Vulture Culture posted:

Hey, where do you live? I have a pretty good network of recruiters bicoastally.

Chicago, not a big deal because I already took another offer for a company that’s practically next door to me. I have been a business analyst for a while, the role was advertised as heavy technical BA work and you have to run your own scrums (hence the PM expectation), then I find out when I arrive their IT is in shambles and I’m going to be doing no BA work but managing dumpster fires.

CLAM DOWN
Feb 13, 2007




CAPS LOCK BROKEN posted:

Just started a new job and want to see if these are red flags for everyone and not just me:

-my first day I request access to Jira to create projects. The guy in charge of jira walks over, laughs, and says “we’re not going to give you access to make projects, just put all your work on a jira ticket.”

-my boss has a “kill list” (his words) on his whiteboard of offshore developers he’s planning on firing

-sends emails to our vendor on Sunday asking for information that’s on the project plan that I created the week before, then on Monday says “look at the emails I sent on your behalf”

-doesn’t trust our vendors tools to provide accurate information, so he told me to work with the developers to find out the status of issues under development. I export all issues from the vendors tool, scope each out with the tech lead, then compile what I think is the true magnitude of work left. He then says he doesn’t trust it and wants me to work in the tool.

-my first scheduled deployment planned at the beginning of the month to go this Wednesday gets bumped when someone else says they need to deploy Wednesday and they have precedence. I ask what the release management process is and get asked “what is release management?”

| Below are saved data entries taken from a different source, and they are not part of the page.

(** C6: in every run of the threads of C4 a request of the data model that is sound
    ([dm_sound]: its rows are there, and it is not a new value of Selection.Group,
    which moves an interface to another group and is the one request that is not a
    step of these runs, see [group_setter]) runs to its end, and is a step of the
    run: the mutex is as it was, the rows can still be found by their numbers,
    nothing is selected or made active, and what is proved of the runs goes on to
    hold.  So such requests may come between any two passes. *)
Theorem request_is_step d w ms r :
  bootable d -> machine_reach d w ms -> keyed (seen_by tt w) -> dm_sound (seen_by tt w) r ->
  exists s, dm_run r (seen_by tt w) = Some (tt, s)
    /\ machine_reach d (after_env s w) ms /\ w_gDataMutex (db s) = w_gDataMutex (wd_db w) /\ keyed s
    /\ selected s = selected (seen_by tt w) /\ statuses s = statuses (seen_by tt w).
Proof.
  intros Hd Hr Hk Hs. pose proof (machine_reach_world _ _ _ Hd Hr) as Hw.
  pose proof (world_reach_inv _ _ Hd Hw) as Hi.
  assert (db_wf (wd_db w)) as Hwf by exact (proj1 (wi_fo _ Hi)).
  assert (bounded (seen_by tt w)) as Hb by exact (proj1 (proj2 (wi_fo _ Hi))).
  pose proof (dm_handled (seen_by tt w) r Hwf Hk Hs) as HW. apply wp_run in HW as ([] & s & E & Hv & Hdep).
  exists s. split; [exact E|]. split; [|split; [|split; [|split]]].
  - destruct Hr as (c0 & y & t & st0 & s0 & E0 & Hr). exists c0, y, t, st0, s0. split; [exact E0|].
    eapply rtc_r; [exact Hr|]. apply step_world, step_other. by apply view_others.
  - exact Hdep.
  - by eapply keyed_view.
  - by apply view_selected.
  - by apply (view_ifaces _ (fun k => k.2.1)).
Qed.
End System.

(** * What the settings do *)

Section Settings.
Context `{Platform} `{Build} `{HA : AutoBuild} `{HI : IfaceBuild} `{DmBuild} {C : Type}.
Implicit Type s : St C.

(** ** Priorities *)

(** The priorities of the configured interfaces. *)
Definition priorities s : list Z := (fun I => sel_Priority (if_Selection I)) <$> take (Z.to_nat (nifaces s)) (ifaces s).
Definition has_priority s (i : nat) (x : Z) : Prop := exists j, j <> i /\ priorities s !! j = Some x.
(* ===== verification/IfaceProps.v ===== *)
(** Properties of the interface state machine, of its leases and of what it
    publishes, with their witnesses. *)

From Stdlib Require Import Sorting.Sorted.
From S2P Require Export MachineSystem IfaceDown.

#[local] Abbreviation IC := WanMgr_IfaceSM_Controller_t.

Section Machine.
Context `{Platform} `{Build} `{MaptBuild} `{IfaceBuild}.

(** C13: a pass of the machine stays in its state or moves along an edge of the
    state diagram [ism_succ]; it ends the thread only from the exit state, or
    from the MAP-T state of a build without MAP-T. *)
Theorem ism_edges st s o s' :
  ism_iteration st s = Some (o, s') ->
  match o with
  | Some st' => st' = st \/ st' ∈ ism_succ st
  | None => st = WAN_STATE_EXIT \/ st = WAN_STATE_MAPT_ACTIVE /\ FEATURE_MAPT = false
  end.
Proof.
  intros E. destruct (pass_run _ _ _ _ E) as [[-> _]|(i & j & b & _ & _ & _ & Hn)]; [by left | exact Hn].
Qed.

(** C12: a pass changes the status of at most one virtual interface, and makes it up
    only while its interface is the active one. *)
Theorem ism_up_only_active st s o s' :
  ism_iteration st s = Some (o, s') ->
  exists q, (forall q', q' <> q -> status_at q' s' = status_at q' s)
    /\ (status_at q s' = Some WAN_IFACE_STATUS_UP ->
        status_at q s = Some WAN_IFACE_STATUS_UP \/ active_at q.1 s = Some true /\ active_at q.1 s' = Some true).
Proof.
  intros E. destruct (pass_run _ _ _ _ E) as [[_ Hi]|(i & j & b & Ha & Ha' & [Ho Hp] & _)].
  - assert (forall q, status_at q s' = status_at q s) as Hq by (intros q; unfold status_at, vif_at; by rewrite Hi).
    exists (0, 0)%nat. split; [by intros q' _|]. intros Hu. left. by rewrite <- Hq.
  - exists (i, j). split; [exact Ho|]. intros Hu. destruct (Hp Hu) as [?| ->]; [by left | by right].
Qed.

(** C14: in the builds without the DHCP manager, an interface that is switched off -
    disabled, not selected, or without its physical link - is taken down by the pass
    of any state but the last two (the active MAP-T state only where the build has
    MAP-T): both DHCP clients are stopped, the timer of the selected mode is reset,
    and the machine refreshes its links when that was asked for, else leaves.  (With
    the DHCP manager the stop of a client is a request on the bus, whose failure
    leaves the client marked as started.) *)
Theorem ism_off_goes_down (i j : nat) st s I v o s' :
  FEATURE_RDKB_DHCP_MANAGER = false ->
  st <> WAN_STATE_EXIT -> st <> WAN_STATE_DECONFIGURING_WAN -> (st = WAN_STATE_MAPT_ACTIVE -> FEATURE_MAPT = true) ->
  ifaces s !! i = Some I -> if_VirtIfList I !! j = Some v -> iface_off (ctl s) I v = true ->
  ism_state i (i, j) st s = Some (o, s') ->
  exists v', vif_at (i, j) s' = Some v' /\ ip_Dhcp4cStatus (v_IP v') <> DHCPC_STARTED
    /\ ip_Dhcp6cStatus (v_IP v') <> DHCPC_STARTED /\ ip_SelectedModeTimerStatus (v_IP v') = NOTSTARTED
    /\ o = Some (if refresh_pending v' then WAN_STATE_REFRESHING_WAN else WAN_STATE_DECONFIGURING_WAN).
Proof.
  intros Hmgr Hx Hd Hm HI Hv Hoff E.
  destruct (off_ism_state Hmgr i j _ _ _ _ Hoff st s o s' Hx Hd Hm) as (st' & -> & v' & Hv' & H4 & H6 & Ht & ->); [|exact E|].
  - split; [done|]. split; [by exists I|]. exists v. split; [|done]. unfold vif_at. simpl. rewrite HI. exact Hv.
  - by exists v'.
Qed.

-despite not having a release management process expects me to lock down release dates for the next 3 months. When I ask him how to do that if anyone can deploy to prod whenever they feel like it he told me to “talk to the other PMs”

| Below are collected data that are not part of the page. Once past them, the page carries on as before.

(* ===== verification/WanService.v ===== *)
(** What the selection policies of the builds without [WAN_MANAGER_UNIFICATION]
    call outside [wanmgr_policy_autowan_impl.c]: the state of the WAN service in
    [wanmgr_sysevents.c], the default route, the network interface and the
    IP monitor of [wanmgr_net_utils.c], and the requests to the component that
    owns an interface in [TR-181/middle_layer_src/wanmgr_rdkbus_utils.c].

    The WAN service writes its state into sysevents; a policy only reads them.
    What a command prints is the text its pipe answers. *)

From S2P Require Export Status.

Definition SYSEVENT_WAN_STATUS : string := "wan-status".
Definition SYSEVENT_WAN_SERVICE_STATUS : string := "wan_service-status".
Definition SYSEVENT_WAN_ROUTED_STATUS : string := "routed-status".
Definition SYSEVENT_WAN_START : string := "wan-start".
Definition SYSEVENT_WAN_STOP : string := "wan-stop".
Definition CMAGENT_COMPONENT_NAME : string := "eRT.com.cisco.spvtg.ccsp.cm".
Definition CMAGENT_COMP_NAME_WITHOUTSUBSYSTEM : string := "com.cisco.spvtg.ccsp.cm".
Definition CMAGENT_COMPONENT_PATH : string := "/com/cisco/spvtg/ccsp/cm".
Definition ETH_COMP_NAME_WITHOUTSUBSYSTEM : string := "com.cisco.spvtg.ccsp.ethagent".
Definition CELLULAR_COMP_NAME_WITHOUTSUBSYSTEM : string := "com.cisco.spvtg.ccsp.cellularmanager".
Definition IPMONITOR_WAIT_MAX_TIMEOUT : Z := 240.
Definition IPMONITOR_QUERY_INTERVAL : Z := 1.
Definition ENODEV : Z := 19.

(** A state sysevent of the WAN service: 1 started, 0 stopped, -1 neither. *)
Definition service_state (wan_st : string) : Z :=
  if wan_st ≟ "started" then 1 else if wan_st ≟ "stopped" then 0 else -1.
Definition bit (b : bool) : Z := if b then 1 else 0.

(** The component an interface path belongs to, without its subsystem, and its
    path; other paths leave the names empty. *)
Definition owner (path : string) : string * string :=
  if strstr path "CableModem" then (CMAGENT_COMP_NAME_WITHOUTSUBSYSTEM, CMAGENT_COMPONENT_PATH)
  else if strstr path "Ethernet" then (ETH_COMP_NAME_WITHOUTSUBSYSTEM, ETH_COMPONENT_PATH)
  else if strstr path "Cellular" then (CELLULAR_COMP_NAME_WITHOUTSUBSYSTEM, CELLULARMGR_DBUS_PATH)
  else (EmptyString, EmptyString).
Definition owner_full (path : string) : string * string :=
  if strstr path "CableModem" then (CMAGENT_COMPONENT_NAME, CMAGENT_COMPONENT_PATH)
  else if strstr path "Ethernet" then (ETH_COMPONENT_NAME, ETH_COMPONENT_PATH)
  else if strstr path "Cellular" then (CELLULARMGR_COMPONENT_NAME, CELLULARMGR_DBUS_PATH)
  else (EmptyString, EmptyString).

(** The first line of a pipe, as [fgets(buf, n, fp)] leaves it. *)
Definition first_line (n : nat) (text : string) : option string := head (fgets_lines n text).

Section WanService.
Context `{Platform} `{Build} `{MaptBuild} `{IfaceBuild} {C : Type}.
#[local] Abbreviation M := (Prelude.M (St C)).

(** ** The state of the WAN service *)

Definition wanmgr_isWanStandby : M Z :=
  wan_st <- sysevent_get SYSEVENT_WAN_STATUS ;; ret (bit (wan_st ≟ "standby")).
Definition wanmgr_isWanStarted : M Z :=
  wan_st <- sysevent_get SYSEVENT_WAN_STATUS ;; ret (bit (wan_st ≟ "started")).
Definition WanMgr_GetWanServiceStatus : M Z :=
  wan_st <- sysevent_get SYSEVENT_WAN_SERVICE_STATUS ;; ret (service_state wan_st).
Definition WanMgr_GetWanStatus : M Z :=
  wan_st <- sysevent_get SYSEVENT_WAN_STATUS ;; ret (service_state wan_st).
Definition WanMgr_GetWanRoutedStatus : M Z :=
  wan_st <- sysevent_get SYSEVENT_WAN_ROUTED_STATUS ;; ret (service_state wan_st).
Definition WanMgr_IsWanStopped : M Z :=
  service <- WanMgr_GetWanServiceStatus ;;
  wan <- WanMgr_GetWanStatus ;;
  routed <- WanMgr_GetWanRoutedStatus ;;
  ret (bit ((service =? 0) && (wan =? 0) && (routed =? 0))).
Definition wanmgr_setwanstart : M unit := sysevent_set SYSEVENT_WAN_START EmptyString.
Definition wanmgr_setwanstop : M unit := sysevent_set SYSEVENT_WAN_STOP EmptyString.

(** ** The network *)

Definition default_route_cmd (IsV4 : bool) : string :=
  (if IsV4 then "ip -4" else "ip -6") +:+ " route show default | grep default | awk '{print $5}'".
Definition IsDefaultRoutePresent (IfaceName : string) (IsV4 : bool) : M bool :=
  if IfaceName ≟ EmptyString then ret false
  else
    fp <- call_s (ExtCall "v_secure_popen" [default_route_cmd IsV4]) ;;
    if fst fp =? 0 then ret false
    else
      call_ (ExtCall "v_secure_pclose" []) ;;
      ret (match first_line 1024 (snd fp) with
           | Some line => match strtok_line line with Some token => IfaceName ≟ token | None => false end
           | None => false
           end).

Definition WanManager_IsNetworkInterfaceAvailable (IfaceName : string) : M bool :=
  skfd <- call (ExtCall "socket" ["AF_INET"; "SOCK_DGRAM"; "0"]) ;;
  if skfd =? -1 then ret false
  else
    r <- call (ExtCall "ioctl" ["SIOCGIFFLAGS"; IfaceName]) ;;
    gone <- (if r <? 0 then errno <- call (ExtCall "errno" []) ;; ret (errno =? ENODEV) else ret false) ;;
    call_ (ExtCall "close" []) ;;
    ret (negb gone).

(** An address is found when the pipe prints anything. *)
Definition prints (cmd : string) : M bool :=
  fp <- call_s (ExtCall "v_secure_popen" [cmd]) ;;
  if fst fp =? 0 then ret false
  else
    call_ (ExtCall "v_secure_pclose" []) ;;
    ret (match first_line 50 (snd fp) with Some _ => true | None => false end).
Definition IsIPObtained (pInterfaceName : string) : M Z :=
  v4 <- prints ("ip addr show " +:+ pInterfaceName +:+ " |grep -i 'inet ' |awk '{print $2}' |cut -f2 -d:") ;;
  if v4 : bool then ret 1
  else
    v6 <- prints ("ip addr show " +:+ pInterfaceName +:+ " |grep -i 'inet6 ' |grep -i 'Global' |awk '{print $2}'") ;;
    ret (if v6 : bool then 2 else 0).

(** One round of the loop of [ThreadWanMgr_MonitorAndUpdateIpStatus]; [None]
    leaves it, and the lock is not held while it sleeps. *)
Definition monitor_round (index counter : Z) : M (option Z) :=
  p <- WanMgr_GetIfaceData_locked index ;;
  match p with
  | None => ret None
  | Some i =>
      v <- get_vif (i, 0%nat) ;;
      ipstatus <- IsIPObtained (v_Name v) ;;
      if negb (ipstatus =? 0) then
        when (ipstatus =? 1) (set_ip (i, 0%nat) (fun x => x <| ip_Ipv4Status := WAN_IFACE_IPV4_STATE_UP |>)) ;;
        when (ipstatus =? 2) (set_ip (i, 0%nat) (fun x => x <| ip_Ipv6Status := WAN_IFACE_IPV6_STATE_UP |>)) ;;
        WanMgrDml_GetIfaceData_release ;;
        ret None
      else if IPMONITOR_WAIT_MAX_TIMEOUT <=? counter then
        set_ip (i, 0%nat) (fun x => x <| ip_Ipv4Status := WAN_IFACE_IPV4_STATE_DOWN |>
                                      <| ip_Ipv6Status := WAN_IFACE_IPV6_STATE_DOWN |>) ;;
        WanMgrDml_GetIfaceData_release ;;
        ret None
      else
        WanMgrDml_GetIfaceData_release ;;
        call_ (ExtCall "sleep" [dec IPMONITOR_QUERY_INTERVAL]) ;;
        ret (Some (u32 (counter + IPMONITOR_QUERY_INTERVAL)))
  end.
(** The loop, for at most [fuel] rounds: whether it ended. *)
Fixpoint ThreadWanMgr_MonitorAndUpdateIpStatus (fuel : nat) (index counter : Z) : M bool :=
  match fuel with
  | O => ret false
  | S fuel =>
      o <- monitor_round index counter ;;
      match o with
      | None => ret true
      | Some counter => ThreadWanMgr_MonitorAndUpdateIpStatus fuel index counter
      end
  end.

Definition WanMgr_StartIpMonitor (iface_index : Z) : M Z :=
  pIndex <- call (ExtCall "malloc" ["UINT"]) ;;
  if pIndex =? 0 then ret 0
  else call (PthreadCreate "ThreadWanMgr_MonitorAndUpdateIpStatus" [iface_index]).

(** ** The component of an interface *)

(** One round of the wait: the component is ready. *)
Definition component_ready (pPhyPath : string) : M bool :=
  let '(pCompName, pCompPath) := owner pPhyPath in
  r <- call_s (ExtCall "CcspBaseIf_getParameterValues"
         ["eRT." +:+ pCompName; pCompPath; pCompName +:+ ".Health"]) ;;
  ret ((fst r =? CCSP_SUCCESS) && (snd r ≟ "Green")).

(** The string of the answer is the parameter at fault, if there is one. *)
Definition WanMgr_RdkBus_SetRequestIfComponent (pPhyPath pInputparamName pInputParamValue : string)
    : M ANSC_STATUS :=
  let param_name := pPhyPath +:+ pInputparamName in
  let '(pCompName, pCompPath) := owner_full param_name in
  r <- call_s (ExtCall "CcspBaseIf_setParameterValues" [pCompName; pCompPath; param_name; pInputParamValue]) ;;
  ret (if negb (fst r =? CCSP_SUCCESS) && (snd r ≠? EmptyString) then ANSC_STATUS_FAILURE else ANSC_STATUS_SUCCESS).
End WanService.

-after asking me to lock down the dates he gets on a call and tells people they can bump my work if they need to

:stare:

TheFace
Oct 4, 2004

Fuck anyone that doesn't wanna be this beautiful

CAPS LOCK BROKEN posted:

Just started a new job and want to see if these are red flags for everyone and not just me:



Those aren't just red flags. There are flashing lights, and sirens, and people screaming HELP!!! Job sounds horrible!

CAPS LOCK BROKEN
Feb 1, 2006

by Fluffdaddy

TheFace posted:

Those aren't just red flags. There are flashing lights, and sirens, and people screaming HELP!!! Job sounds horrible!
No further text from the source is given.